Optimal stopping time on semi-Markov processes with finite horizon

TL;DR

This paper addresses the finite-horizon optimal stopping problem for semi-Markov processes by establishing theoretical foundations, proving the existence of optimal stopping times, and providing an algorithm for their computation.

Contribution

It extends finite horizon semi-Markov decision process results to include terminal costs and introduces an explicit construction linking SMPs and SMDPs for optimal stopping analysis.

Findings

Proves the existence of optimal stopping times for SMPs.

Provides an algorithm to compute optimal stopping times.

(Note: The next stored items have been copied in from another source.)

Lemma a4r4g4b4_roundtrip p0 p1 : is_byte p0 -> is_byte p1 ->
  encode_rgb_pixel D3DFMT_A4R4G4B4 (decode_rgb_pixel D3DFMT_A4R4G4B4 [p0; p1]) = [p0; p1].
Proof.
  intros H0 H1. set (v := u16_from_le p0 p1). assert (Hv : 0 <= v < 65536) by (unfold v, u16_from_le, is_byte in *; lia).
  change (decode_rgb_pixel D3DFMT_A4R4G4B4 [p0; p1]) with
    (expand4 (Z.land (Z.shiftr v 8) (2 ^ 4 - 1)), expand4 (Z.land (Z.shiftr v 4) (2 ^ 4 - 1)), expand4 (Z.land (Z.shiftr v 0) (2 ^ 4 - 1)),
     expand4 (Z.land (Z.shiftr v 12) (2 ^ 4 - 1))).
  rewrite !field by lia. change (2 ^ 4) with 16. change (2 ^ 8) with 256. change (2 ^ 12) with 4096. change (2 ^ 0) with 1. rewrite Z.div_1_r.
  pose proof (fields4444 v Hv) as (Ev & Ha & Hr & Hg & Hb). cbv beta zeta in Ev, Ha, Hr, Hg, Hb.
  set (a := v / 4096 mod 16) in *. set (r := v / 256 mod 16) in *. set (g := v / 16 mod 16) in *. set (b := v mod 16) in *.
  unfold encode_rgb_pixel. cbn [Z.eqb Pos.eqb D3DFMT_A4R4G4B4 D3DFMT_R5G6B5 D3DFMT_A1R5G5B5 D3DFMT_X1R5G5B5 orb].
  rewrite (proj2 (expand4_top a Ha)), (proj2 (expand4_top r Hr)), (proj2 (expand4_top g Hg)), (proj2 (expand4_top b Hb)), pack4444 by done.
  rewrite <- Ev. by apply u16_halves.
Qed.

Lemma convertible_cases fmt : is_convertible_rgb fmt = true ->
  fmt = D3DFMT_R5G6B5 \/ (fmt = D3DFMT_A1R5G5B5 \/ fmt = D3DFMT_X1R5G5B5) \/ fmt = D3DFMT_A4R4G4B4
  \/ fmt = D3DFMT_A8L8 \/ fmt = D3DFMT_L8 \/ fmt = D3DFMT_A8 \/ fmt = D3DFMT_A8B8G8R8 \/ fmt = D3DFMT_X8B8G8R8
  \/ fmt = D3DFMT_R8G8B8 \/ fmt = D3DFMT_X8R8G8B8 \/ fmt = D3DFMT_A8R8G8B8.
Proof. intros E. apply bool_decide_eq_true in E. rewrite !elem_of_cons, elem_of_nil in E. tauto. Qed.

Lemma byte_list {n} px : length px = n -> Forall is_byte px -> forall i, (i < n)%nat -> is_byte (px !!! i).
Proof. intros <- H i Hi. rewrite Forall_lookup in H. destruct (lookup_lt_is_Some_2 px i Hi) as [b Hb]. rewrite (list_lookup_total_correct _ _ _ Hb). eauto. Qed.

(** Decoding a texel of any of the twelve formats and encoding it again gives
    its bytes back, the padding of an X format set opaque; setting that padding
    changes nothing a reader sees; and a trip through [A8R8G8B8], the form the
    converter and the upload use between formats, loses nothing. *)
Theorem texel_roundtrip fmt px :
  is_convertible_rgb fmt = true -> Z.of_nat (length px) = rgb_bpp fmt -> Forall is_byte px ->
  encode_rgb_pixel fmt (decode_rgb_pixel fmt px) = canonical fmt px
  /\ decode_rgb_pixel fmt (canonical fmt px) = decode_rgb_pixel fmt px
  /\ encode_rgb_pixel fmt (decode_rgb_pixel D3DFMT_A8R8G8B8 (encode_rgb_pixel D3DFMT_A8R8G8B8 (decode_rgb_pixel fmt px))) = canonical fmt px.
Proof.
  intros Hf Hl Hb.
  assert (Ha8 : forall rgba, decode_rgb_pixel D3DFMT_A8R8G8B8 (encode_rgb_pixel D3DFMT_A8R8G8B8 rgba) = rgba) by (by intros [[[? ?] ?] ?]).
  rewrite Ha8. cut (encode_rgb_pixel fmt (decode_rgb_pixel fmt px) = canonical fmt px
    /\ decode_rgb_pixel fmt (canonical fmt px) = decode_rgb_pixel fmt px); [tauto|].
  pose proof (byte_list px eq_refl Hb) as Hbyte.
  destruct (convertible_cases fmt Hf) as [->|[H|[->|[->|[->|[->|[->|[->|[->|[->| ->]]]]]]]]]].
  2: { assert (E : rgb_bpp fmt = 2) by (destruct H; by subst). rewrite E in Hl.
       destruct px as [|p0 [|p1 [|]]]; simpl in Hl; try lia.
       destruct (a1r5g5b5_roundtrip fmt p0 p1) as [E1 E2]; [apply (Hbyte 0%nat); simpl; lia|apply (Hbyte 1%nat); simpl; lia|done|].
       assert (Ec : canonical fmt [p0; p1] = [p0; if fmt =? D3DFMT_X1R5G5B5 then Z.lor p1 128 else p1]) by (destruct H; by subst).
       by rewrite Ec. }
  all: match type of Hl with _ = ?n => let n' := eval vm_compute in n in change n with n' in Hl end.
  all: destruct px as [|p0 [|p1 [|p2 [|p3 [|]]]]]; cbn [length] in Hl; try (exfalso; lia); try (split; reflexivity).
  all: try (assert (H0 : is_byte p0) by (apply (Hbyte 0%nat); simpl; lia)).
  - split; [|done]. change (canonical _ _) with [p0; p1]. apply r5g6b5_roundtrip; [done|apply (Hbyte 1%nat); simpl; lia].
  - split; [|done]. change (canonical _ _) with [p0; p1]. apply a4r4g4b4_roundtrip; [done|apply (Hbyte 1%nat); simpl; lia].
  - split; [|done]. change ([luminance p0 p0 p0; p1] = [p0; p1]). by rewrite luminance_grey.
  - split; [|done]. change ([luminance p0 p0 p0] = [p0]). by rewrite luminance_grey.
Qed.

Lemma texel_roundtrip_witness :
  encode_rgb_pixel D3DFMT_X1R5G5B5 (decode_rgb_pixel D3DFMT_X1R5G5B5 [0x34; 0x12]) = [0x34; 0x92]
  /\ decode_rgb_pixel D3DFMT_X1R5G5B5 [0x34; 0x92] = decode_rgb_pixel D3DFMT_X1R5G5B5 [0x34; 0x12].
Proof.
  destruct (texel_roundtrip D3DFMT_X1R5G5B5 [0x34; 0x12]) as (H1 & H2 & _); [reflexivity|reflexivity| |exact (conj H1 H2)].
  repeat constructor; discriminate.
Defined.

Characterizes optimal stopping times via hitting times of specific sets.

Abstract

In this paper, we consider the optimal stopping problem on semi-Markov processes (SMPs) with finite horizon, and aim to establish the existence and computation of optimal stopping times. To achieve the goal, we first develop the main results of finite horizon semi-Markov decision processes (SMDPs) to the case with additional terminal costs, introduce an explicit construction of SMDPs, and prove the equivalence between the optimal stopping problems on SMPs and SMDPs. Then, using the equivalence and the results on SMDPs developed here, we not only show the existence of optimal stopping time of SMPs, but also provide an algorithm for computing optimal stopping time on SMPs. Moreover, we show that the optimal and "-optimal stopping time can be characterized by the hitting time of some special sets, respectively.